The 2011 Greek Cup Final was the 67th final of the Greek Cup. The match took place on 30 April 2011 at Olympic Stadium. The contesting teams were Atromitos and AEK Athens. It was Atromitos' first-ever Greek Cup Final in their 88 years of existence and AEK Athens' twentieth Greek Cup Final in their 87-year history. The match that was tarnished by serious incidents caused by AEK Athens' fans afterwards.

Venue

This was the eighteenth Greek Cup Final held at the Athens Olympic Stadium, after the 1983, 1984, 1985, 1986, 1987, 1988, 1989, 1990, 1993, 1994, 1995, 1996, 1999, 2000, 2002, 2009 and 2010 finals.

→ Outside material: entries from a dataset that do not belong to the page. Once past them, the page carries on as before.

(** Numbers with the same digits are the same number. *)
Lemma decimal_inj (a b : Z) : 0 <= a -> 0 <= b -> decimal a = decimal b -> a = b.
Proof.
  unfold decimal. intros Ha Hb H.
  apply (f_equal NilEmpty.uint_of_string) in H.
  rewrite !NilEmpty.usu in H. injection H as H.
  apply Unsigned.to_uint_inj in H. apply Z2N.inj; assumption.
Qed.

Lemma occurrences_bool_word (c : ascii) (b : bool) :
  occurrences c "truefals" = 0%nat -> occurrences c (bool_word b) = 0%nat.
Proof.
  simpl. intros H.
  destruct (Ascii.eqb c "t") eqn:Et; [discriminate|].
  destruct (Ascii.eqb c "r") eqn:Er; [discriminate|].
  destruct (Ascii.eqb c "u") eqn:Eu; [discriminate|].
  destruct (Ascii.eqb c "e") eqn:Ee; [discriminate|].
  destruct (Ascii.eqb c "f") eqn:Ef; [discriminate|].
  destruct (Ascii.eqb c "a") eqn:Ea; [discriminate|].
  destruct (Ascii.eqb c "l") eqn:El; [discriminate|].
  destruct (Ascii.eqb c "s") eqn:Es; [discriminate|].
  destruct b; simpl; rewrite ?Et, ?Er, ?Eu, ?Ee, ?Ef, ?Ea, ?El, ?Es; reflexivity.
Qed.

Lemma bool_word_inj (a b : bool) : bool_word a = bool_word b -> a = b.
Proof. destruct a, b; simpl; congruence. Qed.

(** The name of an enumerator is the name of no other value. *)
Lemma DataType_name_inj (t1 t2 : DataType) :
  t1 ∈ DataType_all -> DataType_name t1 = DataType_name t2 -> t1 = t2.
Proof.
  intros H1%DataType_all_named.
  destruct t1 as [| | | | | | | | | |[]], t2 as [| | | | | | | | | |[]];
    simpl in *; intros H; first [reflexivity | discriminate H | lia].
Qed.

Lemma type_string_DataType_value (t : DataType) :
  type_string (DataType_value t) = DataType_name t.
Proof. destruct t as [| | | | | | | | | |[]]; reflexivity. Qed.

(** ** Output: the name of a category *)

(** X6: the [switch] of [operator<<] never takes its [default] branch for an
    enumerator and takes it for every other value; the ten names it prints
    tell the categories apart, and each is the string the loader compares
    JSON values with for that category. *)
Theorem type_string_enumerators :
  (forall t : DataType, type_string (DataType_value t) = DataType_name t)
  /\ (forall v : Z,
        type_string v = "{unknown}" <->
        forall t, t ∈ DataType_all -> DataType_value t <> v)
  /\ (forall t1 t2 : DataType,
        t1 ∈ DataType_all -> DataType_name t1 = DataType_name t2 -> t1 = t2)
  /\ map DataType_name DataType_all =
       [void_str; bool_str; char_str; int_str; float_str; struct_str;
        func_str; array_str; union_str; enum_str].
Proof.
  split; [exact type_string_DataType_value|].
  split; [|split; [exact DataType_name_inj | reflexivity]].
  intros v. unfold type_string. split.
  - repeat match goal with
           | |- context [v =? ?k] => destruct (Z.eqb_spec v k); [discriminate|]
           end.
    intros _ t Ht%DataType_all_named.
    destruct t as [| | | | | | | | | |[]]; simpl in *; lia.
  - intros Hv.
    repeat match goal with
           | |- context [v =? DataType_value ?t] =>
               destruct (Z.eqb_spec v (DataType_value t)) as [Heq|_];
               [destruct (Hv t); [apply DataType_all_named; simpl; lia
                                 | symmetry; exact Heq]|]
           end.
    reflexivity.
Qed.

Lemma DataType_name_plain (t : DataType) :
  occurrences "," (DataType_name t) = 0%nat
  /\ occurrences "'" (DataType_name t) = 0%nat
  /\ occurrences LF (DataType_name t) = 0%nat.
Proof. destruct t as [| | | | | | | | | |[]]; repeat split. Qed.

(** ** Output: a descriptor *)

(** One step of output on a stream whose two fields are at hand. *)
Lemma put_string_eq (s w : string) (f : bool) :
  put_string s {| written := w; boolalpha := f |}
  = {| written := w +:+ s; boolalpha := f |}.
Proof. reflexivity. Qed.

Lemma put_unsigned_eq (z : Z) (w : string) (f : bool) :
  put_unsigned z {| written := w; boolalpha := f |}
  = {| written := w +:+ decimal z; boolalpha := f |}.
Proof. reflexivity. Qed.

Lemma put_bool_eq (b : bool) (w : string) :
  put_bool b {| written := w; boolalpha := true |}
  = {| written := w +:+ bool_word b; boolalpha := true |}.
Proof. reflexivity. Qed.

Lemma endl_eq (w : string) (f : bool) :
  endl {| written := w; boolalpha := f |}
  = {| written := w +:+ String LF ""; boolalpha := f |}.
Proof. reflexivity. Qed.

Ltac step_output :=
  repeat first [ rewrite put_string_eq | rewrite put_unsigned_eq
               | rewrite put_bool_eq | rewrite endl_eq ].

Lemma print_ReadableDataType_eq (os : ostream) (rdt : ReadableDataType) :
  print_ReadableDataType os rdt =
    {| written := written os +:+ text_of_ReadableDataType rdt; boolalpha := true |}.
Proof.
  unfold print_ReadableDataType, set_boolalpha. cbv zeta.
  step_output. rewrite type_string_DataType_value.
  unfold text_of_ReadableDataType. rewrite !append_assoc. reflexivity.
Qed.

(** X7: printing a descriptor keeps what the stream held, appends the text
    of the descriptor, which is the same whatever format flag the stream
    had, and leaves [boolalpha] set: a [bool] the caller prints next comes
    out as a word. *)
Theorem print_ReadableDataType_effect (os : ostream) (rdt : ReadableDataType) (b : bool) :
  print_ReadableDataType os rdt =
    {| written := written os +:+ text_of_ReadableDataType rdt; boolalpha := true |}
  /\ written (put_bool b (print_ReadableDataType os rdt)) =
     written os +:+ text_of_ReadableDataType rdt +:+ bool_word b.
Proof.
  split; [apply print_ReadableDataType_eq|].
  rewrite print_ReadableDataType_eq, put_bool_eq. cbn [written].
  rewrite append_assoc. reflexivity.
Qed.

(** Settles that a character does not occur in a piece of printed text. *)
Ltac no_occurrence :=
  repeat first
    [ reflexivity
    | rewrite occurrences_append
    | rewrite occurrences_decimal by reflexivity
    | rewrite occurrences_bool_word by reflexivity
    | rewrite (proj1 (DataType_name_plain _))
    | rewrite (proj1 (proj2 (DataType_name_plain _)))
    | rewrite (proj2 (proj2 (DataType_name_plain _)))
    | progress simpl ].

(** X8: two well-formed descriptors are printed as the same text exactly
    when they agree on the eight fields that are printed (name, offset,
    size and the five flags) and on the printed name of their category.  No
    choice of name can make one descriptor pass for another; when the
    category of one of them is an enumerator, equal texts give equal
    categories, while the unnamed categories are all printed alike. *)
Theorem text_of_ReadableDataType_inj (r1 r2 : ReadableDataType) :
  wf_ReadableDataType r1 -> wf_ReadableDataType r2 ->
  (text_of_ReadableDataType r1 = text_of_ReadableDataType r2 <->
   printed_fields r1 = printed_fields r2)
  /\ (type r1 ∈ DataType_all ->
      text_of_ReadableDataType r1 = text_of_ReadableDataType r2 ->
      type r1 = type r2)
  /\ (type r1 ∉ DataType_all -> type r2 ∉ DataType_all ->
      DataType_name (type r1) = DataType_name (type r2)).
Proof.
  intros (Hs1 & Ho1 & _) (Hs2 & Ho2 & _). unfold is_unsigned in *.
  assert (Hfields : text_of_ReadableDataType r1 = text_of_ReadableDataType r2 ->
                    printed_fields r1 = printed_fields r2).
  { unfold text_of_ReadableDataType, printed_fields. intros H.
    simpl in H. repeat injection H as H.
    apply cut_at_last in H as [Hname H]; [|no_occurrence..].
    repeat injection H as H.
    apply cut_at_first in H as [Hoff H]; [|no_occurrence..].
    apply decimal_inj in Hoff; [|lia..].
    repeat injection H as H.
    apply cut_at_first in H as [Htype H]; [|no_occurrence..].
    repeat injection H as H.
    apply cut_at_first in H as [Hsize H]; [|no_occurrence..].
    apply decimal_inj in Hsize; [|lia..].
    repeat injection H as H.
    apply cut_at_first in H as [Hptr H]; [|no_occurrence..].
    apply bool_word_inj in Hptr.
    repeat injection H as H.
    apply cut_at_first in H as [Hdptr H]; [|no_occurrence..].
    apply bool_word_inj in Hdptr.
    repeat injection H as H.
    apply cut_at_first in H as [Hle H]; [|no_occurrence..].
    apply bool_word_inj in Hle.
    repeat injection H as H.
    apply cut_at_first in H as [Hsigned H]; [|no_occurrence..].
    apply bool_word_inj in Hsigned.
    repeat injection H as H.
    apply cut_at_first in H as [Hvalid _]; [|no_occurrence..].
    apply bool_word_inj in Hvalid.
    congruence. }
  split; [split; [exact Hfields|]|split].
  - unfold text_of_ReadableDataType, printed_fields.
    intros [= -> -> -> -> -> -> -> -> ->]. reflexivity.
  - intros Hnamed Htext. apply Hfields in Htext.
    unfold printed_fields in Htext. injection Htext as _ _ Hname _ _ _ _ _ _.
    apply DataType_name_inj; assumption.
  - rewrite !DataType_all_named.
    destruct (type r1) as [| | | | | | | | | |[]], (type r2) as [| | | | | | | | | |[]];
      simpl; intros H1 H2; first [reflexivity | lia].
Qed.

(** Two pointers that differ in their target only are printed alike. *)
Lemma text_of_ReadableDataType_inj_witness :
  (text_of_ReadableDataType (pointer_of 8 "Task")
     = text_of_ReadableDataType (pointer_of 8 "Other")
   <-> printed_fields (pointer_of 8 "Task") = printed_fields (pointer_of 8 "Other"))
  /\ (type (pointer_of 8 "Task") ∈ DataType_all ->
      text_of_ReadableDataType (pointer_of 8 "Task")
        = text_of_ReadableDataType (pointer_of 8 "Other") ->
      type (pointer_of 8 "Task") = type (pointer_of 8 "Other"))
  /\ (type (pointer_of 8 "Task") ∉ DataType_all ->
      type (pointer_of 8 "Other") ∉ DataType_all ->
      DataType_name (type (pointer_of 8 "Task"))
        = DataType_name (type (pointer_of 8 "Other"))).
Proof.
  apply (text_of_ReadableDataType_inj (pointer_of 8 "Task") (pointer_of 8 "Other"));
    evaluate.
Defined.

(** Two descriptors whose categories are different unnamed values are
    printed alike. *)
Example unnamed_categories_print_alike :
  type (scalar_of (UNNAMED U10) 4 false true) <> type (scalar_of (UNNAMED U11) 4 false true)
  /\ text_of_ReadableDataType (scalar_of (UNNAMED U10) 4 false true)
     = text_of_ReadableDataType (scalar_of (UNNAMED U11) 4 false true).
Proof. split; [discriminate | reflexivity]. Qed.

(** ** Output: a struct *)

Lemma occurrences_LF_text (rdt : ReadableDataType) :
  occurrences LF (text_of_ReadableDataType rdt) = occurrences LF (name rdt).
Proof.
  unfold text_of_ReadableDataType.
  rewrite !occurrences_append.
  rewrite !occurrences_decimal, !occurrences_bool_word by reflexivity.
  rewrite (proj2 (proj2 (DataType_name_plain _))). simpl. lia.
Qed.

Lemma occurrences_LF_lines (members : list ReadableDataType) :
  Forall (fun m => occurrences LF (name m) = 0%nat) members ->
  occurrences LF (lines_of_members members) = length members.
Proof.
  induction 1 as [|m members Hm _ IH]; [reflexivity|].
  cbn [lines_of_members length]. unfold line_of_member.
  rewrite occurrences_append. cbn [occurrences].
  rewrite occurrences_append, occurrences_LF_text, Hm, IH. simpl. lia.
Qed.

The Athens Olympic Stadium was built in 1982 and renovated once in 2004. The stadium is used as a venue for AEK Athens and Panathinaikos and was used for Olympiacos and Greece in various occasions. Its current capacity is 69,618 and hosted 3 UEFA European Cup/Champions League Finals in 1983, 1994 and 2007, a UEFA Cup Winners' Cup Final in 1987, the 1991 Mediterranean Games and the 2004 Summer Olympics.

Background
Atromitos had never competed in a Cup Final.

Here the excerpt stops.